* ASSIGNMENT *
Please quote exactly the lines below from the line containing "From stdpp Require Import base option" to the line containing "(** * Part I: the model *)", both lines included, and nothing else.
■ ■ ■
(** * Pebble: batch wire format, WAL replay, compaction and block iteration

    A shallow embedding of the parts of the Pebble storage engine that its
    specification makes claims about, and the proofs that settle them.

    Conventions.  Unsigned machine integers are [N] with the wrap-around
    written out ([mod 2^32], [mod 2^64]); signed ones and comparison results
    are [Z]; [[]byte] is [list byte]; a nil slice returned where Go
    distinguishes nil from empty is [None].  A Go call either returns or
    panics: that is the [outcome] monad. *)

From Stdlib Require Import ZArith NArith Lia List String Bool.
From Stdlib.Strings Require Import Byte.
From stdpp Require Import base option list sorting gmap.
Import ListNotations.

Local Open Scope N_scope.

Abbreviation bytes := (list byte).

(* ===================================================================== *)
(** * Part I: the model *)
(* ===================================================================== *)

(** ** Go calls: return or panic *)

Inductive outcome (A : Type) : Type :=
| Ret (a : A)
| Panic (msg : string).
Arguments Ret {A} a.
Arguments Panic {A} msg.

#[global] Instance outcome_ret : MRet outcome := fun A a => Ret a.
#[global] Instance outcome_bind : MBind outcome := fun A B f m =>
  match m with
  | Ret a => f a
  | Panic msg => Panic msg
  end.

(** The errors the modelled code returns. *)
Inductive error : Type :=
| ErrNotIndexed
| ErrInvalidBatch
| ErrNotFound
| ErrArenaFull
| Errorf (msg : string).
(** * Authentication flow of the identity front door

    A shallow embedding of the user controllers (the handlers that follow
    the validator tests in src/test/security.test.js): they move a browser
    session between the anonymous, email-pending and authenticated states.

    Conventions of the embedding.
    - A JavaScript string is a [string] that holds its UTF-8 encoding,
      which is well formed for a string decoded from a request: an ASCII
      character is one byte, any other character the bytes of its encoding.
      Concatenation, equality and emptiness read the same on both sides;
      [utf8_chars] splits a string into its characters.
    - [undefined] is [None]; a value is truthy when it is a non-empty string.
    - [req.session] is mutated in place by the handlers: it is the
      [session] component of the [World] threaded through every handler,
      next to the persistent store the managers work on.
    - A [try { ... } catch (error) { ... }] block is [try_catch]: the block
      runs in a state-and-exception monad, and the catch clause sees the
      world as the block left it. *)

From Stdlib Require Import Ascii String.
From stdpp Require Import base gmap strings list pretty.

(** ** Values *)

Definition is_empty_string (s : string) : bool :=
  match s with EmptyString => true | String _ _ => false end.

(** Truthiness of an optional string: [undefined] and [''] are falsy.
    lodash's [isEmpty] on such a value is its negation. *)
Definition truthy (v : option string) : bool :=
  match v with
  | Some s => negb (is_empty_string s)
  | None => false
  end.

Definition isEmpty (v : option string) : bool := negb (truthy v).

(** [`${v}`] inside a template literal. *)
Definition template (v : option string) : string :=
  match v with Some s => s | None => "undefined" end.

(** *** Characters

    The number of bytes of the UTF-8 sequence that the byte [c] starts. *)
Definition utf8_width (c : ascii) : nat :=
  let n := nat_of_ascii c in
  if Nat.ltb n 192 then 1
  else if Nat.ltb n 224 then 2
  else if Nat.ltb n 240 then 3
  else if Nat.ltb n 248 then 4
  else 1.

(** Splits the rest [s] of a string, [cur] being the character under way and
    [pending] the number of bytes it still takes. *)
Fixpoint utf8_chars_from (pending : nat) (cur : string) (s : string)
    : list string :=
  match s with
  | EmptyString => [cur]
  | String c r =>
      match pending with
      | S k => utf8_chars_from k (cur +:+ String c EmptyString) r
      | O => cur :: utf8_chars_from (utf8_width c - 1) (String c EmptyString) r
      end
  end.
Lemma init_eval_step_scores fid i tr rt h s tr' rt' h' s' :
  init_eval_step E fid i ((tr, rt, h), s) = Ok ((tr', rt', h'), s') →
  objective_nonnan (params s) → init_ok i s →
  tr' = tr ++ [inc_score s'] ∧ fle (inc_score s') (inc_score s)
  ∧ init_ok (S i) s' ∧ params s' = params s.
Proof.
  unfold init_eval_step. intros H Hobj Hok.
  apply bind_Ok in H as (rows0 & Hrows0 & H). cbv beta in H.
  apply bind_Ok in H as (config & Hconfig & H). cbv beta in H.
  apply bind_Ok in H as (ids0 & Hids0 & H). cbv beta in H.
  apply bind_Ok in H as (cid & Hcid & H). cbv beta in H.
  apply bind_Ok in H as ([res s1] & Hf & H). cbv beta in H.
  apply bind_Ok in H as (fit & Hfit & H). cbv beta in H.
  apply bind_Ok in H as (cost & Hcost & H). cbv beta in H.
  apply bind_Ok in H as (fits1 & Hfits1 & H). cbv beta in H.
  apply bind_Ok in H as (fits2 & Hfits2 & H). cbv beta in H.
  apply bind_Ok in H as (repo & Hrepo & H). cbv beta in H.
  apply Ok_inj in H. injection H as <- <- <- <-.
  apply need_Ok in Hfit, Hcost, Hfits1.
  apply setitem_Ok in Hfits2 as [Hlt ->].
  destruct (f_objective_result _ _ _ _ _ Hf) as (obj & c & Hobj' & ->).
  pose proof (Hobj _ _ _ _ Hobj' Hfit) as Hnn. apply is_nan_false in Hnn.
  apply f_objective_sc in Hf.
  destruct Hok as (rows & fits & Hp & Hfs & Hall & Hinc & Hw).
  pose proof (sc_inc_score _ _ Hf) as Hinc1.
  pose proof (sc_params _ _ Hf) as Hpar1.
  pose proof (sc_fitness _ _ Hf) as Hfit1.
  pose proof (sc_population _ _ Hf) as Hpop1.
  rewrite Hfs in Hfit1. rewrite Hfit1 in Hfits1. injection Hfits1 as <-.
  rewrite Hp in Hpop1. simpl in Hpop1.
  destruct (population s1) as [rows1|] eqn:Hp1; [|done].
  assert (Hall2 : Forall nonnan (<[i:=fit]> fits)) by by apply Forall_insert.
  rewrite <- Hinc1 in Hinc, Hw.
  destruct Hw as (j & x & Hj & Hxi & Hcase).
  { intros ->. simpl in Hlt. lia. }
  destruct (fit <? inc_score s1)%float eqn:Hltf; simpl.
  - split_and!; try done.
    + rewrite <- Hinc1. by apply flt_fle.
    + exists rows1, (<[i:=fit]> fits). simpl. split_and!; try done.
      intros _. exists i, fit. rewrite list_lookup_insert_eq by done.
      split_and!; [done|by apply fle_refl|left; lia].
  - split_and!; try done.
    + rewrite Hinc1. apply fle_refl. by rewrite <- Hinc1.
    + exists rows1, (<[i:=fit]> fits). simpl. split_and!; try done.
      intros _. destruct Hcase as [Hji|Htop].
      * exists j, x. rewrite list_lookup_insert_ne by lia.
        split_and!; [done|done|left; lia].
      * exists i, fit. rewrite list_lookup_insert_eq by done.
        split_and!; [done| |left; lia].
        eapply fle_trans; [by apply fle_infinity|done].
Qed.

Lemma init_eval_loop_scores fid k : ∀ i tr rt h s tr' rt' h' s',
  for_each (init_eval_step E fid) (seq i k) ((tr, rt, h), s)
    = Ok ((tr', rt', h'), s') →
  objective_nonnan (params s) → init_ok i s →
  ∃ obs, tr' = tr ++ obs ∧ descends (inc_score s) obs (inc_score s')
         ∧ init_ok (i + k) s' ∧ params s' = params s.
Proof.
  induction k as [|k IH]; intros i tr rt h s tr' rt' h' s' H Hobj Hok.
  - simpl in H. injection H as <- <- <- <-. exists [].
    rewrite app_nil_r, Nat.add_0_r. split_and!; try done. constructor.
  - simpl in H. apply bind_Ok in H as ([[[tr1 rt1] h1] s1] & Hstep & H).
    apply init_eval_step_scores in Hstep as (-> & Hle & Hok1 & Hpar1);
      [|done..].
    apply IH in H as (obs & -> & Hd & Hok' & Hpar'); [|by rewrite Hpar1|done].
    exists (inc_score s1 :: obs). rewrite <- app_assoc. simpl.
    replace (i + S k)%nat with (S i + k)%nat by lia.
    split_and!; try done; [by constructor|congruence].
Qed.

Lemma init_ok_scores_ok i s : init_ok i s → scores_ok s.
Proof.
  intros (rows & fits & Hp & Hfs & Hall & Hinc & Hw).
  exists rows, fits. split_and!; try done.
  intros Hne. destruct (Hw Hne) as (j & x & Hj & Hx & _).
  exists x. split; [by eapply list_elem_of_lookup_2|done].
Qed.

Lemma init_eval_pop_scores fid eval s tr rt h s' :
  init_eval_pop E fid eval s = Ok ((tr, rt, h), s') →
  objective_nonnan (params s) → inc_score s = infinity →
  descends infinity tr (inc_score s') ∧ scores_ok s'
  ∧ params s' = params s.
Proof.
  unfold init_eval_pop. intros H Hobj Hinf.
  apply bind_Ok in H as (n & Hn & H). cbv beta in H.
  apply bind_Ok in H as ([rows s1] & Hpop & H). cbv beta in H.
  apply init_population_sc in Hpop.
  destruct (announce_population _ _ _) as [ids repo] eqn:Hann.
  assert (Hinc1 : inc_score s1 = infinity).
  { rewrite (sc_inc_score _ _ Hpop). unfold detach_views. simpl. done. }
  assert (Hpar1 : params s1 = params s).
  { rewrite (sc_params _ _ Hpop). unfold detach_views. done. }
  match type of H with
  | (if _ then _ else for_each _ _ (_, ?sA)) = _ =>
      assert (Hinit : init_ok 0 sA)
  end.
  { eexists rows, (replicate n infinity). simpl. split_and!; try done.
    - apply Forall_replicate. apply nonnan_infinity.
    - rewrite Hinc1. apply nonnan_infinity.
    - intros Hne. exists 0%nat, infinity. rewrite Hinc1.
      split_and!; [|apply fle_refl, nonnan_infinity
                   |right; apply fle_refl, nonnan_infinity].
      destruct n; [done|reflexivity]. }
  destruct eval; simpl in H.
  - apply init_eval_loop_scores in H as (obs & -> & Hd & Hok & Hpar);
      [|simpl; by rewrite Hpar1|done].
    simpl in *. rewrite Hinc1 in Hd. split_and!; try done.
    + by eapply init_ok_scores_ok.
    + congruence.
  - injection H as <- <- <- <-. simpl. rewrite Hinc1.
    split_and!; [constructor|by eapply init_ok_scores_ok|done].
Qed.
■ ■ ■
* RESULT OF THE EXERCISE *
From stdpp Require Import base option list sorting gmap.
Import ListNotations.

Local Open Scope N_scope.

Abbreviation bytes := (list byte).

(* ===================================================================== *)
(** * Part I: the model *)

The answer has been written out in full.